I've seen cases with G1 where using the VM thread compared to using
1 GC worker thread is about .5ms faster.   For a long time I would have
blown off .5ms but I'm less inclined to do that now.  It is after all
500us :-).  We hear talk about sub ms pauses being important to someone
somewhere.  Beyond that, one of the instances where this comment occurs
is for the CMS marking thread where 1 concurrent worker may be common.

And if that's not convincing I'll bring out my last resort excuse: 
"Beyond the
scope of this change" :-).  Yes, it would simplify things, I'd rather 
not have that
fight over this change.

>
> That would simplify this code, and probably the initialization code a
> bit.
> Not sure if we are concerned about this code now though.
>
> - I like the rename from set_active_workers() to
> update_active_workers().
>
> - sorry to always be the one complaining about this, but in
> workerManager.hpp indentation is off in several places:

No problem.
>
>    63         log_trace(gc, task)("WorkerManager::add_workers() : "
>    64            "creation failed due to failed allocation of native
> %s",
>    65            new_worker == NULL ?  "memory" : "thread");
>
>    66         if (new_worker != NULL) {
>    67            delete new_worker;
>    68         }
>
>    78     log_trace(gc, task)("WorkerManager::add_workers() : "
>    79        "created_workers: %u", created_workers);
>
> (Also I think at least the last one conflicts with the recent changes
> to the log messages).

Fixed.

>
> - WorkGang::run_task(): from my understanding that method has always
> been intended to be a shortcut for
>
> old_num_workers = num_workers;
> update_workers(num_workers);
> run_task(cl);
> update_workers(old_num_workers);
>
> This is not the case here any more. The code silently changes the
> number of dispatched workers, which may lead to confusion. I.e. the
> caller may expect that the given do_work() closure method will be
> called with arguments from 0..num_workers-1 eventually.

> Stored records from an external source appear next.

(** Two samples of global features with the graphs of one sample. *)
Definition example_data_two_samples : Data := {|
  global_data := [[1; 2]; [3; 4]]%R;
  segment_data := {| x := [[1; 0]; [0; 1]]%R;
                     edge_index := [(0, 1)]%nat;
                     edge_attr := Some [[1]]%R;
                     batch := Some [0; 0]%nat |};
  dense_data := {| x := [[1; 1]; [2; 0]; [0; 3]]%R;
                   edge_index := [(0, 1); (1, 2)]%nat;
                   edge_attr := None;
                   batch := Some [0; 0; 0]%nat |}
|}.

(** * Properties *)

Section Properties.
Context {T : Torch}.

Notation "v <- m ;; k" := (bind m (fun v => k))
  (at level 100, m at next level, right associativity).

(** ** The state-and-exception monad *)

Lemma bind_Ok {A B} (m : M A) (k : A -> M B) st b st' :
  bind m k st = Ok (b, st') ->
  exists a st1, m st = Ok (a, st1) /\ k a st1 = Ok (b, st').
Proof.
  unfold bind. destruct (m st) as [[a st1]|e]; [|discriminate].
  intros H. exists a, st1. auto.
Qed.


Lemma ret_Ok {A} (a b : A) st st' :
  ret a st = Ok (b, st') -> b = a /\ st' = st.
Proof. unfold ret. intros [= -> ->]. auto. Qed.

Lemma lift_Ok {A} (r : result A) st a st' :
  lift r st = Ok (a, st') -> r = Ok a /\ st' = st.
Proof. unfold lift. destruct r; intros [= -> ->]; auto. Qed.

Lemma new_Ok s st l st' :
  new s st = Ok (l, st') -> spec l = s.
Proof.
  unfold new. intros H.
  apply bind_Ok in H as (p & st1 & _ & H).
  apply ret_Ok in H as [-> _]. reflexivity.
Qed.

Lemma mapM_Ok {A B} (f : A -> M B) l st bs st' :
  mapM f l st = Ok (bs, st') ->
  Forall2 (fun a b => exists s1 s2, f a s1 = Ok (b, s2)) l bs.
Proof.
  revert st bs. induction l as [|a l IH]; simpl; intros st bs H.
  - apply ret_Ok in H as [-> _]. constructor.
  - apply bind_Ok in H as (b & st1 & Hb & H).
    apply bind_Ok in H as (bs' & st2 & Hbs & H).
    apply ret_Ok in H as [-> ->].
    constructor; [exists st, st1; exact Hb | eapply IH; exact Hbs].
Qed.

(** ** What the constructors build *)

Lemma global_block_Ok gin hd p idx st blk st' :
  global_block gin hd p idx st = Ok (blk, st') ->
  exists l1 l2 l3 l4,
    blk = Sequential [l1; l2; l3; l4]
    /\ spec l1 = Linear (if idx =? 0 then gin else hd) hd
    /\ spec l2 = LeakyReLU 0.2
    /\ spec l3 = BatchNorm1d hd
    /\ spec l4 = Dropout p.
Proof.
  unfold global_block. intros H.
  apply bind_Ok in H as (l1 & s1 & H1 & H).
  apply bind_Ok in H as (l2 & s2 & H2 & H).
  apply bind_Ok in H as (l3 & s3 & H3 & H).
  apply bind_Ok in H as (l4 & s4 & H4 & H).
  apply ret_Ok in H as [-> ->].
  exists l1, l2, l3, l4. eauto 10 using new_Ok.
Qed.

Lemma GATv2Layer_init_Ok i o e p st l st' :
  GATv2Layer_init i o e p st = Ok (l, st') ->
  spec (conv l) = GATv2Conv i o e /\ spec (bn l) = BatchNorm o
  /\ spec (gat_dropout l) = Dropout p /\ edge_dim l = e.
Proof.
  unfold GATv2Layer_init. intros H.
  apply bind_Ok in H as (l1 & s1 & H1 & H).
  apply bind_Ok in H as (l2 & s2 & H2 & H).
  apply bind_Ok in H as (l3 & s3 & H3 & H).
  apply ret_Ok in H as [-> ->]. simpl.
  eauto 10 using new_Ok.
Qed.

Lemma init_Ok gin sn se dn hd hdd out ngl nsl ndl agg p cls st m st' :
  ArterialNet_init gin sn se dn hd hdd out ngl nsl ndl agg p cls st
    = Ok (m, st') ->
  exists s1 s2 s3 s4 s5 s6,
    (if 0 <? ngl then
       exists path, mapM (global_block gin hd p) (range ngl) s1 = Ok (path, s2)
                    /\ global_path m = Some path
     else global_path m = None)
    /\ (if 0 <? nsl then
          exists path,
            mapM (fun idx => GATv2Layer_init (if idx =? 0 then sn else hd)
                               hd se p) (range nsl) s3 = Ok (path, s4)
            /\ segment_path m = Some path
        else segment_path m = None)
    /\ (if 0 <? ndl then
          exists path,
            mapM (fun idx => GATv2Layer_init (if idx =? 0 then dn else hdd)
                               hdd None p) (range ndl) s5 = Ok (path, s6)
            /\ dense_path m = Some path
        else dense_path m = None)
    /\ (if cls then
          exists l1 l2, output_layer m = Sequential [l1; l2]
            /\ spec l1 = Linear (hd * py_sum [0 <? ngl; 0 <? nsl]
                                 + hdd * py_sum [0 <? ndl]) out
            /\ spec l2 = Softmax 1
        else
          exists l, output_layer m = Single l
            /\ spec l = Linear (hd * py_sum [0 <? ngl; 0 <? nsl; 0 <? ndl])
                          out)
    /\ aggregation m =
         (if String.eqb agg "add" then Some global_add_pool
          else if String.eqb agg "mean" then Some global_mean_pool
          else if String.eqb agg "max" then Some global_max_pool
          else None)
    /\ is_classification m = cls /\ hidden_dim m = hd
    /\ hidden_dim_dense m = hdd /\ out_dim m = out.
Proof.
  unfold ArterialNet_init. intros H.
  apply bind_Ok in H as (gp & s2 & Hg & H).
  apply bind_Ok in H as (sp & s4 & Hs & H).
  apply bind_Ok in H as (dp & s6 & Hd & H).
  apply bind_Ok in H as (ol & s8 & Ho & H).
  apply ret_Ok in H as [-> ->]. simpl.
  exists st, s2, s2, s4, s4, s6.
  repeat split.
  - destruct (0 <? ngl).
    + apply bind_Ok in Hg as (path & s & Hp & Hg).
      apply ret_Ok in Hg as [-> ->]. eauto.
    + apply ret_Ok in Hg as [-> _]. reflexivity.
  - destruct (0 <? nsl).
    + apply bind_Ok in Hs as (path & s & Hp & Hs).
      apply ret_Ok in Hs as [-> ->]. eauto.
    + apply ret_Ok in Hs as [-> _]. reflexivity.
  - destruct (0 <? ndl).
    + apply bind_Ok in Hd as (path & s & Hp & Hd).
      apply ret_Ok in Hd as [-> ->]. eauto.
    + apply ret_Ok in Hd as [-> _]. reflexivity.
  - destruct cls.
    + apply bind_Ok in Ho as (l1 & s & H1 & Ho).
      apply bind_Ok in Ho as (l2 & s' & H2 & Ho).
      apply ret_Ok in Ho as [-> ->]. eauto 10 using new_Ok.
    + apply bind_Ok in Ho as (l & s & H1 & Ho).
      apply ret_Ok in Ho as [-> ->]. eauto 10 using new_Ok.
Qed.

Lemma range_lookup n i idx :
  range n !! i = Some idx -> idx = Z.of_nat i.
Proof.
  unfold range. rewrite list_lookup_fmap.
  destruct (seq 0 (Z.to_nat n) !! i) as [j|] eqn:E; [|discriminate].
  apply lookup_seq in E as [-> _]. intros [= <-]. reflexivity.
Qed.

Lemma range_length n : length (range n) = Z.to_nat n.
Proof. unfold range. rewrite length_map, length_seq. reflexivity. Qed.

(** ** The global branch *)


(** ** The graph-attention block *)

Lemma has_width_leaky_relu w slope t :
  has_width w t -> has_width w (leaky_relu slope t).
Proof.
  unfold has_width, leaky_relu. intros H.
  apply Forall_map. eapply Forall_impl; [exact H|].
  intros row Hrow. simpl. rewrite length_map. exact Hrow.
Qed.

(** C4: a block whose [edge_dim] is [None] returns the same result, and
    leaves the same framework state, whatever edge features are passed. *)
Theorem GATv2Layer_forward_ignores_edge_attr
    (self : GATv2Layer) x0 edge_index edge_attr1 edge_attr2 s :
  edge_dim self = None ->
  GATv2Layer_forward self x0 edge_index edge_attr1 s
  = GATv2Layer_forward self x0 edge_index edge_attr2 s.
Proof.
  intros H. unfold GATv2Layer_forward. rewrite H. reflexivity.
Qed.

(** C8: a block built by [GATv2Layer(in_channels, out_channels, edge_dim,
    dropout_rate)] holds a [GATv2Conv], a [BatchNorm(out_channels)] and a
    [Dropout(dropout_rate)]; [forward] calls the convolution (with the edge
    features exactly when [edge_dim] is not [None]), then the leaky
    rectification of slope 0.2, then the batch normalisation, then the
    dropout, each on the result of the previous one; what it returns has
    one row per node and [out_channels] features per row. *)
Theorem GATv2Layer_forward_stages
    in_channels out_channels e dropout_rate st0 self st1 :
  GATv2Conv_contract -> shape_preserving_contract ->
  GATv2Layer_init in_channels out_channels e dropout_rate st0
    = Ok (self, st1) ->
  (spec (conv self) = GATv2Conv in_channels out_channels e
   /\ spec (bn self) = BatchNorm out_channels
   /\ spec (gat_dropout self) = Dropout dropout_rate
   /\ edge_dim self = e)
  /\ (forall x0 edge_index edge_attr s,
        GATv2Layer_forward self x0 edge_index edge_attr s =
        (x1 <- conv_forward (conv self) x0 edge_index
                 (match e with Some _ => edge_attr | None => None end) ;;
         x2 <- ret (leaky_relu 0.2 x1) ;;
         x3 <- module_forward (bn self) x2 ;;
         x4 <- module_forward (gat_dropout self) x3 ;;
         ret x4) s)
  /\ (forall x0 edge_index edge_attr s y s',
        GATv2Layer_forward self x0 edge_index edge_attr s = Ok (y, s') ->
        exists x1 x3 s1 s2,
          conv_forward (conv self) x0 edge_index
            (match e with Some _ => edge_attr | None => None end) s = Ok (x1, s1)
          /\ module_forward (bn self) (leaky_relu 0.2 x1) s1 = Ok (x3, s2)
          /\ module_forward (gat_dropout self) x3 s2 = Ok (y, s')
          /\ length y = length x0
          /\ has_width out_channels y).
Proof.
  intros Hconv Hshape Hinit.
  apply GATv2Layer_init_Ok in Hinit as (Ec & Eb & Ed & Ee).
  assert (Hfwd : forall x0 edge_index edge_attr s,
        GATv2Layer_forward self x0 edge_index edge_attr s =
        (x1 <- conv_forward (conv self) x0 edge_index
                 (match e with Some _ => edge_attr | None => None end) ;;
         x2 <- ret (leaky_relu 0.2 x1) ;;
         x3 <- module_forward (bn self) x2 ;;
         x4 <- module_forward (gat_dropout self) x3 ;;
         ret x4) s).
  { intros x0 ei ea s. unfold GATv2Layer_forward, layer_forward.
    rewrite Ee, Eb, Ed. destruct e; reflexivity. }
  split; [auto|]. split; [exact Hfwd|].
  intros x0 ei ea s y s' H. rewrite Hfwd in H.
  apply bind_Ok in H as (x1 & s1 & H1 & H).
  apply bind_Ok in H as (x2 & s1' & H2 & H).
  apply ret_Ok in H2 as [-> ->].
  apply bind_Ok in H as (x3 & s2 & H3 & H).
  apply bind_Ok in H as (x4 & s3 & H4 & H).
  apply ret_Ok in H as [-> ->].
  exists x1, x3, s1, s2. repeat (split; [assumption|]).
  destruct (Hconv _ _ _ _ _ _ _ _ _ _ Ec H1) as [L1 W1].
  destruct (Hshape (bn self) _ _ _ _ ltac:(rewrite Eb; exact I) H3)
    as [L3 W3].
  destruct (Hshape (gat_dropout self) _ _ _ _ ltac:(rewrite Ed; exact I) H4)
    as [L4 W4].
  split.
  - rewrite L4, L3. unfold leaky_relu. rewrite length_map. exact L1.
  - apply W4, W3, has_width_leaky_relu, W1.
Qed.

(** ** Concatenation of the branch embeddings *)

Lemma zip_rows_length a b :
  length a = length b -> length (zip_rows a b) = length a.
Proof.
  revert b. induction a as [|r a IH]; intros [|s b]; simpl; try discriminate.
  - reflexivity.
  - intros [= H]. rewrite IH; auto.
Qed.

Lemma zip_rows_nth a b i :
  length a = length b -> (i < length a)%nat ->
  nth i (zip_rows a b) [] = (nth i a [] ++ nth i b [])%list.
Proof.
  revert b i. induction a as [|r a IH]; intros [|s b] i; simpl;
    try discriminate; try lia.
  intros [= H] Hi. destruct i as [|i]; [reflexivity|].
  apply IH; [exact H | lia].
Qed.

(** A successful [torch.cat(..., dim=1)] keeps the number of rows, and its
    row [i] is the rows [i] of the arguments, in the order of the list. *)
Lemma torch_cat_dim1_rows tensors total :
  torch_cat_dim1 tensors = Ok total ->
  Forall (fun t => length t = length total) tensors
  /\ forall i, (i < length total)%nat ->
       nth i total [] = concat (map (fun t => nth i t []) tensors).
Proof.
  revert total. induction tensors as [|t rest IH]; intros total H.
  - discriminate.
  - simpl in H. destruct rest as [|t' rest'].
    + injection H as ->. split; [repeat constructor|].
      intros i _. simpl. rewrite app_nil_r. reflexivity.
    + destruct (torch_cat_dim1 (t' :: rest')) as [u|] eqn:E;
        [|discriminate].
      simpl in H. destruct (Nat.eqb (length t) (length u)) eqn:El;
        [|discriminate].
      injection H as <-. apply Nat.eqb_eq in El.
      destruct (IH u eq_refl) as [Hlen Hrows].
      rewrite zip_rows_length by exact El. split.
      * constructor; [reflexivity|].
        eapply Forall_impl; [exact Hlen|]. simpl. intros; congruence.
      * intros i Hi. rewrite zip_rows_nth by assumption.
        rewrite Hrows by lia. reflexivity.
Qed.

I think you're referring to

265 void WorkGang::run_task(AbstractGangTask* task) {
266   run_task(task, active_workers());
267 }

I think the idiom is

1) decide if you want to recalculate the number of threads to use 
(either call
calc_active_workers() or use the current value of active_workers()).
2) call run_task() passing the task and it uses the active_workers() that
is part of the workgang.

Repeat at the next parallel task (no dependency on the number of
active workers used in the last parallel task).

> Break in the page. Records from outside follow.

(** [self.exog_coint_fc = v]: the same instance with another forecast-time
    cointegration regressor. *)
Definition set_exog_coint_fc (self : VECM) (v : pyobj) : VECM :=
  {| dates := dates self; freq := freq self; missing := missing self;
     k_ar_diff := k_ar_diff self; coint_rank := coint_rank self;
     deterministic := deterministic self; seasons := seasons self;
     first_season := first_season self; method := method self;
     exog_coint := exog_coint self; exog_coint_fc := v;
     _is_fitted := _is_fitted self; _y := _y self; cutoff := cutoff self;
     _forecaster := _forecaster self;
     _fitted_forecaster := _fitted_forecaster self |}.

(** The row of [outs ++ ins] that numpy's indexing gives for the requested
    offset [k]: position [k - 1] for [k > 0], and for [k <= 0] the position
    [k - 1] counted back from the end of the whole array. *)
Definition wrapped_row (outs ins : list (list float)) (k : Z) : list float :=
  nth (Z.to_nat (if 0 <? k then k - 1
                 else Z.of_nat (List.length outs + List.length ins) + k - 1))
      (outs ++ ins) [].

(** No training column carries one of the default labels 0, ..., m-1. *)
Definition no_default_label (cols : list pd.label) (m : nat) : bool :=
  forallb (fun x => negb (pd.mem x cols)) (pd.RangeIndex m).

(** Delegates that raise, for running the error paths. *)
Module ToyErr.

(** A constructor that checks the lag order, as the delegate validates the
    configuration: a non-negative integer is accepted, anything else
    raises. *)
Definition _VECM_checked (kw : statsmodels.kwargs) : result statsmodels.VECM :=
  match statsmodels.kw_k_ar_diff kw with
  | PyInt z => if 0 <=? z
               then Ok {| statsmodels.fit := fun _ => Ok Toy.results |}
               else Err ValueError
  | _ => Err TypeError
  end.

(** A model whose estimation only knows the method "ml". *)
Definition _VECM_ml_only (kw : statsmodels.kwargs) : result statsmodels.VECM :=
  Ok {| statsmodels.fit :=
          fun m => match m with
                   | PyStr "ml" => Ok Toy.results
                   | _ => Err (DelegateError "method")
                   end |}.

(** A fitted result that refuses significance levels below 0.25. *)
Definition strict_results : statsmodels.VECMResults :=
  {| statsmodels.predict := statsmodels.predict Toy.results;
     statsmodels.predict_alpha :=
       fun steps exog_fc ecfc alpha =>
         if PrimFloat.ltb alpha 0.25
         then Err (DelegateError "alpha")
         else statsmodels.predict_alpha Toy.results steps exog_fc ecfc alpha;
     statsmodels.resid := statsmodels.resid Toy.results |}.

I know there was some unfortunate cases with G1 where the reporting of 
statistics
required that the number of active_workers at the parallel task had to 
be the
number of when the statistics were reported and required the restoring the
previous active_workers value.  I had hoped that the new run_task()

void run_task(AbstractGangTask* task, uint num_workers);

would help fix that unfortunate case but I am no longer holding out
hope for that.

>
> That is not the case here any more.
>
> I am not sure whether this is a problem, I think that all currently
> implemented closures are okay with that. But I am not sure what the
> problem is with the original code, so I would tend to try to avoid such
> a change in behavior. Again, the worst thing that may happen is that a
> single worker thread may get his do_work() method called multiple
> times.
>
> This is something that has been possible, and the code had to prepared
> for that, since forever.
>
> [Additionally, currently, all existing users of that run_task() method
> pass (or should pass) num_workers <= active_workers() that call this
> method, so no extra threads should be created.]

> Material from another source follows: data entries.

(** An empty cluster namespace. *)
Lemma empty_acquisition_fails_witness :
  exists e s',
    getIngessList "default" "" (clusterWorld "default" []) (start (flagsRunner "yaml" "" "" false))
    = Normal (None, Some e) s'
    /\ Contains (Error e) "No resources found"
    /\ ("default" = "" -> Error e = "No resources found")
    /\ ("default" <> "" ->
        Error e = "No resources found in " ++ "default" ++ " namespace"
        /\ Contains (Error e) "default").
Proof.
  apply (empty_acquisition_fails (clusterWorld "default" [])
           (start (flagsRunner "yaml" "" "" false)) "default" "" {| Items := [] |}).
  - right. split; [reflexivity |].
    exists "https://cluster.example", "https://cluster.example".
    repeat split; reflexivity.
  - reflexivity.
Defined.

(** Two gateways and two routes through a fresh YAMLPrinter. *)
Lemma outputResult_order_witness :
  exists s',
    outputResult [routeOf ingress1; routeOf ingress2] [gatewayOf ingress1; gatewayOf ingress2]
      (fileWorld [ingress1; ingress2])
      (start (set_resourcePrinter (Some (YAMLPrinter 0))
                (flagsRunner "yaml" "input-file.yaml" "" false)))
    = Normal tt s'
    /\ trace s' =
       [CallPrintObj (GatewayObject (gatewayOf ingress1));
        CallPrintObj (GatewayObject (gatewayOf ingress2));
        CallPrintObj (HTTPRouteObject (routeOf ingress1));
        CallPrintObj (HTTPRouteObject (routeOf ingress2))]
    /\ stdout s' =
       "name: ingress1" ++ LF ++ "---" ++ LF ++ "name: ingress2" ++ LF
       ++ "---" ++ LF ++ "name: ingress1" ++ LF ++ "---" ++ LF ++ "name: ingress2" ++ LF.
Proof.
  exact (outputResult_order (fileWorld [ingress1; ingress2])
           (start (set_resourcePrinter (Some (YAMLPrinter 0))
                     (flagsRunner "yaml" "input-file.yaml" "" false)))
           (YAMLPrinter 0)
           [routeOf ingress1; routeOf ingress2] [gatewayOf ingress1; gatewayOf ingress2]
           eq_refl).
Defined.

(** Scenario 5 of the specification: three records, two conversion
    errors. *)
Lemma conversion_errors_abort_the_run_witness :
  exists e s',
    PrintGatewaysAndHTTPRoutes (fileWorld [ingress1; ingressNoClass; ingressNoClass'])
      (start (flagsRunner "yaml" "input-file.yaml" "" false)) = Normal (Some e) s'
    /\ s' = with_event
              (CallIngresses2GatewaysAndHTTPRoutes [ingress1; ingressNoClass; ingressNoClass'])
              (afterFetch (YAMLPrinter 0) (flagsRunner "yaml" "input-file.yaml" "" false))
    /\ (forall err, In err [noClass ingressNoClass; noClass ingressNoClass'] ->
        Contains (Error e) (Error err))
    /\ Contains (Error e) ("# Encountered " ++ "2" ++ " errors")
    /\ stdout s' = ""
    /\ printed (trace s') = [].
Proof.
  apply (conversion_errors_abort_the_run
           (fileWorld [ingress1; ingressNoClass; ingressNoClass'])
           (start (flagsRunner "yaml" "input-file.yaml" "" false))
           (afterFetch (YAMLPrinter 0) (flagsRunner "yaml" "input-file.yaml" "" false))
           {| Items := [ingress1; ingressNoClass; ingressNoClass'] |}
           [routeOf ingress1] [gatewayOf ingress1]
           [noClass ingressNoClass; noClass ingressNoClass']).
  - eexists. eexists. split; [reflexivity |]. split; reflexivity.
  - reflexivity.
  - discriminate.
Defined.

(** A record without name between two that print. *)
Lemma render_failures_are_not_fatal_witness :
  (exists p s',
     resourcePrinter (runner (afterFetch (YAMLPrinter 0) (flagsRunner "yaml" "input-file.yaml" "" false))) = Some p
     /\ outputResult
          [routeOf ingress1; routeOf ingressNoName; routeOf ingress2]
          [gatewayOf ingress1; gatewayOf ingressNoName; gatewayOf ingress2]
          (fileWorld [ingress1; ingressNoName; ingress2])
          (with_event
             (CallIngresses2GatewaysAndHTTPRoutes
                (Items {| Items := [ingress1; ingressNoName; ingress2] |}))
             (afterFetch (YAMLPrinter 0) (flagsRunner "yaml" "input-file.yaml" "" false)))
        = Normal tt s'
     /\ PrintGatewaysAndHTTPRoutes (fileWorld [ingress1; ingressNoName; ingress2])
          (start (flagsRunner "yaml" "input-file.yaml" "" false)) = Normal None s'
     /\ printed (trace s') =
        ([] ++ map GatewayObject [gatewayOf ingress1; gatewayOf ingressNoName; gatewayOf ingress2]
            ++ map HTTPRouteObject [routeOf ingress1; routeOf ingressNoName; routeOf ingress2])%list
     /\ stdout s' =
        ""
        ++ rendering p
             (map GatewayObject [gatewayOf ingress1; gatewayOf ingressNoName; gatewayOf ingress2]
              ++ map HTTPRouteObject [routeOf ingress1; routeOf ingressNoName; routeOf ingress2])
     /\ forall pre obj post err,
          (map GatewayObject [gatewayOf ingress1; gatewayOf ingressNoName; gatewayOf ingress2]
           ++ map HTTPRouteObject [routeOf ingress1; routeOf ingressNoName; routeOf ingress2])%list
          = (pre ++ obj :: post)%list ->
          snd (PrintObj (printerAfter p pre) obj) = Some err ->
          Contains (stdout s')
            ("# Error printing " ++ objectName obj ++ " HTTPRoute: " ++ Error err ++ LF)
          /\ stdout s' =
             ""
             ++ rendering p pre
             ++ snd (fst (PrintObj (printerAfter p pre) obj))
             ++ ("# Error printing " ++ objectName obj ++ " HTTPRoute: " ++ Error err ++ LF)
             ++ rendering (fst (fst (PrintObj (printerAfter p pre) obj))) post)
  /\ (exists s',
        PrintGatewaysAndHTTPRoutes (fileWorld [ingress1; ingressNoName; ingress2])
          (start (flagsRunner "yaml" "input-file.yaml" "" false)) = Normal None s'
        /\ stdout s' =
           "name: ingress1" ++ LF
           ++ "---" ++ LF ++ "# Error printing  HTTPRoute: record without name" ++ LF
           ++ "---" ++ LF ++ "name: ingress2" ++ LF
           ++ "---" ++ LF ++ "name: ingress1" ++ LF
           ++ "---" ++ LF ++ "# Error printing  HTTPRoute: record without name" ++ LF
           ++ "---" ++ LF ++ "name: ingress2" ++ LF).
Proof.
  split.
  - apply (render_failures_are_not_fatal
             (fileWorld [ingress1; ingressNoName; ingress2])
             (start (flagsRunner "yaml" "input-file.yaml" "" false))
             (afterFetch (YAMLPrinter 0) (flagsRunner "yaml" "input-file.yaml" "" false))
             {| Items := [ingress1; ingressNoName; ingress2] |}
             [routeOf ingress1; routeOf ingressNoName; routeOf ingress2]
             [gatewayOf ingress1; gatewayOf ingressNoName; gatewayOf ingress2]).
    + eexists. eexists. split; [reflexivity |]. split; reflexivity.
    + reflexivity.
  - eexists. split; vm_compute; reflexivity.
Defined.

(** The same file read twice: once from a fresh runner on a machine without
    cluster, once from a runner with stale fields on a machine with one. *)
Lemma file_run_deterministic_witness :
  exists r s1' s2',
    PrintGatewaysAndHTTPRoutes
      (machine ("namespace2", None) (Some [ingress1; ingress2; ingressNoNamespace]) None)
      (start (flagsRunner "json" "input-file.yaml" "" false)) = Normal r s1'
    /\ PrintGatewaysAndHTTPRoutes
         (machine ("namespace2", None) (Some [ingress1; ingress2; ingressNoNamespace])
            (Some [ingress1]))
         (with_event CallGetConfig
            (start (set_namespaceFilter "namespace1"
                      (set_resourcePrinter (Some (YAMLPrinter 7))
                         (flagsRunner "json" "input-file.yaml" "" false))))) = Normal r s2'
    /\ stdout s2' = stdout s1'.
Proof.
  apply (file_run_deterministic
           (machine ("namespace2", None) (Some [ingress1; ingress2; ingressNoNamespace]) None)
           (machine ("namespace2", None) (Some [ingress1; ingress2; ingressNoNamespace])
              (Some [ingress1]))
           (start (flagsRunner "json" "input-file.yaml" "" false))
           (with_event CallGetConfig
              (start (set_namespaceFilter "namespace1"
                        (set_resourcePrinter (Some (YAMLPrinter 7))
                           (flagsRunner "json" "input-file.yaml" "" false))))));
    [discriminate | reflexivity | reflexivity | reflexivity | reflexivity
    | intros _ _; reflexivity | intros namespaceFilter; reflexivity | reflexivity].
Defined.

(** ** Concrete runs of the further properties *)

(** The flag --namespace namespace2 on a machine whose kubeconfig names
    another namespace. *)
Lemma explicit_namespace_is_used_verbatim_witness :
  initializeNamespaceFilter (clusterWorld "default" [ingress2])
    (start (flagsRunner "yaml" "" "namespace2" false))
  = Normal None
      (with_runner (set_namespaceFilter "namespace2" (flagsRunner "yaml" "" "namespace2" false))
         (start (flagsRunner "yaml" "" "namespace2" false))).
Proof.
  apply (explicit_namespace_is_used_verbatim (clusterWorld "default" [ingress2])
           (start (flagsRunner "yaml" "" "namespace2" false)));
    [reflexivity | discriminate].
Defined.

(** A file-backed run on a machine whose kubeconfig names namespace2. *)
Lemma ambient_namespace_is_the_default_witness :
  initializeNamespaceFilter
    (machine ("namespace2", None) (Some [ingress1; ingress2]) None)
    (start (flagsRunner "yaml" "input-file.yaml" "" false))
  = Normal None
      (with_runner
         (set_namespaceFilter "namespace2" (flagsRunner "yaml" "input-file.yaml" "" false))
         (with_event CallNamespace (start (flagsRunner "yaml" "input-file.yaml" "" false)))).
Proof.
  apply (ambient_namespace_is_the_default
           (machine ("namespace2", None) (Some [ingress1; ingress2]) None)
           (start (flagsRunner "yaml" "input-file.yaml" "" false)) "namespace2" false);
    reflexivity.
Defined.

(** Scenario 3 of the specification: the filter namespace2 on a file with
    ingresses of two namespaces. *)
Lemma nonempty_acquisition_is_returned_witness :
  exists s',
    getIngessList "namespace2" "input-file.yaml" (fileWorld [ingress1; ingress2])
      (start (flagsRunner "yaml" "input-file.yaml" "namespace2" false))
    = Normal (Some {| Items := [ingress2] |}, None) s'
    /\ runner s' = flagsRunner "yaml" "input-file.yaml" "namespace2" false
    /\ stdout s' = "".
Proof.
  apply (nonempty_acquisition_is_returned (fileWorld [ingress1; ingress2])
           (start (flagsRunner "yaml" "input-file.yaml" "namespace2" false))
           "namespace2" "input-file.yaml" {| Items := [ingress2] |}).
  - left. split; [discriminate | reflexivity].
  - discriminate.
Defined.

(** A file that does not exist. *)
Lemma unreadable_file_is_reported_witness :
  exists e,
    getIngessList "" "missing.yaml" (fileWorld [ingress1])
      (start (flagsRunner "yaml" "missing.yaml" "" false))
    = Normal (None, Some e)
        (with_event (CallConstructIngressesFromFile "missing.yaml" "")
           (start (flagsRunner "yaml" "missing.yaml" "" false)))
    /\ Error e = "failed to open input file: " ++ "no such file or directory"
    /\ Unwrap e = Some (errorString "no such file or directory").
Proof.
  apply (unreadable_file_is_reported (fileWorld [ingress1])
           (start (flagsRunner "yaml" "missing.yaml" "" false))
           "" "missing.yaml" {| Items := [] |}
           (errorString "no such file or directory"));
    [discriminate | reflexivity].
Defined.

I don't recall thinking that the parameter (num_workers) should be less than
active_workers.  If num_workers should be less than active_workers, that's
to be decided by the caller of run_task() and run_task() should use 
num_workers
if possible (where possible is num_workers <= total_workers).

>
> The only problem calling update_active_workers() in that method right
> now is that it only allows less active workers than total workers if
> UseDynamicNumberOfGCThreads is true as far as I can see.

I think UseDynamicNumberOfGCThreads being true allows use to use less
than total number of threads (which is the default behavior forever).  G1
is more parallel and more concurrent and perhaps needs more flexibility.
That's a change we could consciously make and advertise to the world.

>
> So I tried a vm.gc test run with the patch at http://cr.openjdk.java.ne
> t/~tschatzl/8159073/webrev/hotspot.patch (basically your patch, with
> changes in WorkGang::run_task(), and removing the nasty assert in
> update_active_workers()), and it passed.

I can believe that patch workers but I think it is going in the wrong
direction.

calc_active_workers() picks the number of GC threads based on heap size.
I think this is appropriate for many parallel GC tasks.  But there are
exceptions and  run_task(AbstractGangTask* task, uint num_workers)
is for those exceptions.  For example, Reference processing  does not scale
with the size of the heap so we should use some other policy to choose
the number of parallel workers for Reference processing and use
run_task(task, num_workers) to say I want to override the number
of workers active in the workgroup.

Alternatively, we could figure out another way to handle the cases
where the number of active workers needs to be the same between
tasks.  I'm pretty sure it had to do with reporting information in
G1.  As I recall it, it went like

- pick N active workers to do workA
- pick M active workers to do workB
- report workA with current active workers
M and either under report (N > M) or report
garbage (N < M)

Jon
>
> I think that would be exactly the intention of the original change.
>
> What do you think?
>
> Thanks,
>    Thomas
>